→ Exercise objective
Copy out the lines of the records below, and only those lines, from the one with "the text and" through the one with "(* .nonnegative(msg) *)", exactly as they appear.

→ Information given
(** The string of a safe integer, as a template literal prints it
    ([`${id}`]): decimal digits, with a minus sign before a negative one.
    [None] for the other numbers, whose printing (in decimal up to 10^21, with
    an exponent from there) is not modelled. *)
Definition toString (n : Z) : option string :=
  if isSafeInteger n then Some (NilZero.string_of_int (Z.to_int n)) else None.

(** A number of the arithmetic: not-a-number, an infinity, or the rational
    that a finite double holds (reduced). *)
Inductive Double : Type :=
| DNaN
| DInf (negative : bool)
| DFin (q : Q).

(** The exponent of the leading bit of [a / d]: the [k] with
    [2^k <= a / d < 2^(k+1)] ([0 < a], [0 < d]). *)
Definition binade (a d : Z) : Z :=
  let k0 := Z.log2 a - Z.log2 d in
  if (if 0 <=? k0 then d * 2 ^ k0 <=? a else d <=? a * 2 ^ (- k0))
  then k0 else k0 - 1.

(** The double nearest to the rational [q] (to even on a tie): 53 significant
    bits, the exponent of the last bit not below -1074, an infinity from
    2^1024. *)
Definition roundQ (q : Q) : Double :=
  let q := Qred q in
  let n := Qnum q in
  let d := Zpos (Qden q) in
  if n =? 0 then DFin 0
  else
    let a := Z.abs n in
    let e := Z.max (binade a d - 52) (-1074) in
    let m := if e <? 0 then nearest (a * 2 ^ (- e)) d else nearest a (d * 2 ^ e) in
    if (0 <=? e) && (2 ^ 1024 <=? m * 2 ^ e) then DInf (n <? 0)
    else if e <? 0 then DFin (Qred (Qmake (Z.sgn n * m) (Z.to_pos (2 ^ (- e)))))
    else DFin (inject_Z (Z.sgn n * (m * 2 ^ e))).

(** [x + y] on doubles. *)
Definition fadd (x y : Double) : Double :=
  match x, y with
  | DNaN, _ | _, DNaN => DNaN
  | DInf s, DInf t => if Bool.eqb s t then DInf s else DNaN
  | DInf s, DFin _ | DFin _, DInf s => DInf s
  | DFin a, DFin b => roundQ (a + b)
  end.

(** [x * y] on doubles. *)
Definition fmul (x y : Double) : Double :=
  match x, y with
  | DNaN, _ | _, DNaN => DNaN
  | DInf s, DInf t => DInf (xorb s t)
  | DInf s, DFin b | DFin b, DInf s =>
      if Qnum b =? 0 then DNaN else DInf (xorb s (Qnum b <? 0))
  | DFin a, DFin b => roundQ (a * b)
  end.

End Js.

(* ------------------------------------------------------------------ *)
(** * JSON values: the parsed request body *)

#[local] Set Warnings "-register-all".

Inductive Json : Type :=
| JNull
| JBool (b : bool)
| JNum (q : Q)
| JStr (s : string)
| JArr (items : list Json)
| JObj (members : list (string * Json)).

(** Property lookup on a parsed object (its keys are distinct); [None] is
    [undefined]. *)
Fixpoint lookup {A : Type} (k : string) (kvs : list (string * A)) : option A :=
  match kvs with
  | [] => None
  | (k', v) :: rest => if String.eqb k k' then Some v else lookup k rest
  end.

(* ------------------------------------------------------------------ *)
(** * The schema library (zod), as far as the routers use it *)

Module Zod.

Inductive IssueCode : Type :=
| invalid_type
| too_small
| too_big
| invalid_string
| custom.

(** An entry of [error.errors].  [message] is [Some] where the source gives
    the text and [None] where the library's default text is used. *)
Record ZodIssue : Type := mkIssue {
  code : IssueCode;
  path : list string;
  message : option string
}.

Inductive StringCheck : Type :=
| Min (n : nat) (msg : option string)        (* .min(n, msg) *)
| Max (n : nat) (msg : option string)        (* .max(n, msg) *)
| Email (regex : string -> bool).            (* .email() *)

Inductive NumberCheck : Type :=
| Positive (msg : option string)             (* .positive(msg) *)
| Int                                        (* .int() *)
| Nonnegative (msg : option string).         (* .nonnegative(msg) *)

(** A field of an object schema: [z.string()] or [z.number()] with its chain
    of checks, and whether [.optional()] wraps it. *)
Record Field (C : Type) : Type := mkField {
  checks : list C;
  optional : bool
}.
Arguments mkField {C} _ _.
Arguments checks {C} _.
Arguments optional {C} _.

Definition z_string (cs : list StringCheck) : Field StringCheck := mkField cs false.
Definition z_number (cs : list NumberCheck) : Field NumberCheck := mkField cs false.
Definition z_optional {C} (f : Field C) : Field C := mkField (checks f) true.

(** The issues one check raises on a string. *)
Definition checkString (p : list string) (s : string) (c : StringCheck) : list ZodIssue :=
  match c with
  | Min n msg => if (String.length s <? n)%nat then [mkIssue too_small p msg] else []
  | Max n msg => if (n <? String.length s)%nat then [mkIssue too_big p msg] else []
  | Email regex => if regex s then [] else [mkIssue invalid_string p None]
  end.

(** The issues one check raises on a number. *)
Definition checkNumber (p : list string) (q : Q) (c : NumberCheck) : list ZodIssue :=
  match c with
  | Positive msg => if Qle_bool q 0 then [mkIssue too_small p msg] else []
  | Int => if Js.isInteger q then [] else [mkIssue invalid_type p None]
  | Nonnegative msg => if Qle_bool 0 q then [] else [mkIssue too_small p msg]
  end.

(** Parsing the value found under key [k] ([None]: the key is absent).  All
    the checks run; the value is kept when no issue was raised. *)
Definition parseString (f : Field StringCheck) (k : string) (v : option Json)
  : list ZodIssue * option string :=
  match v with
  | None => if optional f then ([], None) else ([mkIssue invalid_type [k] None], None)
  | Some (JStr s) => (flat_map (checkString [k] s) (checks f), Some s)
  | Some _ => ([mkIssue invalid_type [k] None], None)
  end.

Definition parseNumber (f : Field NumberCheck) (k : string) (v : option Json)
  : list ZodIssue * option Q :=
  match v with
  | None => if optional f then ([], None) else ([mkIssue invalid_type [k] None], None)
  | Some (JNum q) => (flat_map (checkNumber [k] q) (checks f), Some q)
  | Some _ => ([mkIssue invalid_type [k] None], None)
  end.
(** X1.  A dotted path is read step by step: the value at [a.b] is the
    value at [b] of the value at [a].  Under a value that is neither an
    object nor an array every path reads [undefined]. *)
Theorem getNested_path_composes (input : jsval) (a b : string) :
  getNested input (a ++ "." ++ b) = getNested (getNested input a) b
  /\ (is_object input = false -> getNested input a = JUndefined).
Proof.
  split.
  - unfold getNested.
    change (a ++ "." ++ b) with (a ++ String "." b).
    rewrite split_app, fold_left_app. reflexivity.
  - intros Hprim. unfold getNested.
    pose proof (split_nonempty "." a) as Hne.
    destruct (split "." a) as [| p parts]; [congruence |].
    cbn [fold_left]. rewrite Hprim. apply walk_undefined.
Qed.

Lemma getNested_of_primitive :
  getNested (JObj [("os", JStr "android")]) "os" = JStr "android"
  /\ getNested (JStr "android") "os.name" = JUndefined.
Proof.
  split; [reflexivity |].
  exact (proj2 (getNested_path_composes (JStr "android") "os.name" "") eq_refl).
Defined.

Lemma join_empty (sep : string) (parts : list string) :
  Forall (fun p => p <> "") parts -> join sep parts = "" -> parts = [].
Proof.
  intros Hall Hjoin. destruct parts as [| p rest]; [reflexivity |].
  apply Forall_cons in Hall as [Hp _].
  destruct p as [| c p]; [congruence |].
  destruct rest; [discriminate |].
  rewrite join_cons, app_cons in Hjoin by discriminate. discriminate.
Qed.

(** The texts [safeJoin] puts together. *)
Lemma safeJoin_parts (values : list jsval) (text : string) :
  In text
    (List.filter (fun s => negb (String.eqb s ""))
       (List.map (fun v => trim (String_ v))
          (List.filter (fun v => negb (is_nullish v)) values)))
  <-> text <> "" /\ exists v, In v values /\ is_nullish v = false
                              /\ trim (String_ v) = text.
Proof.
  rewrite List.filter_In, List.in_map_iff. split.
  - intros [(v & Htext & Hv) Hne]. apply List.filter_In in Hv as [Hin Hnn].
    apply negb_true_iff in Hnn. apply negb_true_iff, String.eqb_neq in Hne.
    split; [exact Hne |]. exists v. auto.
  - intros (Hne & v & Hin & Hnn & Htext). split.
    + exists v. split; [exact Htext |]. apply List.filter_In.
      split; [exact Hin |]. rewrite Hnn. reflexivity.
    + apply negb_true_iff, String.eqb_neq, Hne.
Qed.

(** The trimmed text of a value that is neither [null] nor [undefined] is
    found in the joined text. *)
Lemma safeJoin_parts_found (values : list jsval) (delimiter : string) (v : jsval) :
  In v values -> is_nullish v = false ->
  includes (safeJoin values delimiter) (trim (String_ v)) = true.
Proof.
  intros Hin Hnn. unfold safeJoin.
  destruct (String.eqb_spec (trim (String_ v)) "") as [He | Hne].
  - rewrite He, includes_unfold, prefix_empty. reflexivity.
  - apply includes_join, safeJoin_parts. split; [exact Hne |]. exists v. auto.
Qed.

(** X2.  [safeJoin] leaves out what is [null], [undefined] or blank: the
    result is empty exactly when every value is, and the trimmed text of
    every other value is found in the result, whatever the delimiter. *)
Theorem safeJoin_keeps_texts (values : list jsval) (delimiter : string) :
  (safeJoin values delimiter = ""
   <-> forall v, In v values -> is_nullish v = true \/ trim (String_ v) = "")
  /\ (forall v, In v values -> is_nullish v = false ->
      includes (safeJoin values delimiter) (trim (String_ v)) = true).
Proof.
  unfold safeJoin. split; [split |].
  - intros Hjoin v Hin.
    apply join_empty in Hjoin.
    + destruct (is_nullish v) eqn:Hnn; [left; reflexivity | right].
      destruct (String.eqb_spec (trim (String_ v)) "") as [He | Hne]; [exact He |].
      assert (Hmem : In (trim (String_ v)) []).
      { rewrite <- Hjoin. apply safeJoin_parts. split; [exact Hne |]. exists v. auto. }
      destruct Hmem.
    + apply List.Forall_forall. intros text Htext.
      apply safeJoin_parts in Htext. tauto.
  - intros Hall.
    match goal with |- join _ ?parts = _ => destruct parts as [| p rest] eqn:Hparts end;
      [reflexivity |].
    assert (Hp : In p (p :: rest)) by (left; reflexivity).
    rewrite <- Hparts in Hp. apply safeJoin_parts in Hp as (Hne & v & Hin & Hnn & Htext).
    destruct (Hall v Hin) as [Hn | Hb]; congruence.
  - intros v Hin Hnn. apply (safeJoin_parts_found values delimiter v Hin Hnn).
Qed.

→ Solution to the exercise
    the text and [None] where the library's default text is used. *)
Record ZodIssue : Type := mkIssue {
  code : IssueCode;
  path : list string;
  message : option string
}.

Inductive StringCheck : Type :=
| Min (n : nat) (msg : option string)        (* .min(n, msg) *)
| Max (n : nat) (msg : option string)        (* .max(n, msg) *)
| Email (regex : string -> bool).            (* .email() *)

Inductive NumberCheck : Type :=
| Positive (msg : option string)             (* .positive(msg) *)
| Int                                        (* .int() *)
| Nonnegative (msg : option string).         (* .nonnegative(msg) *)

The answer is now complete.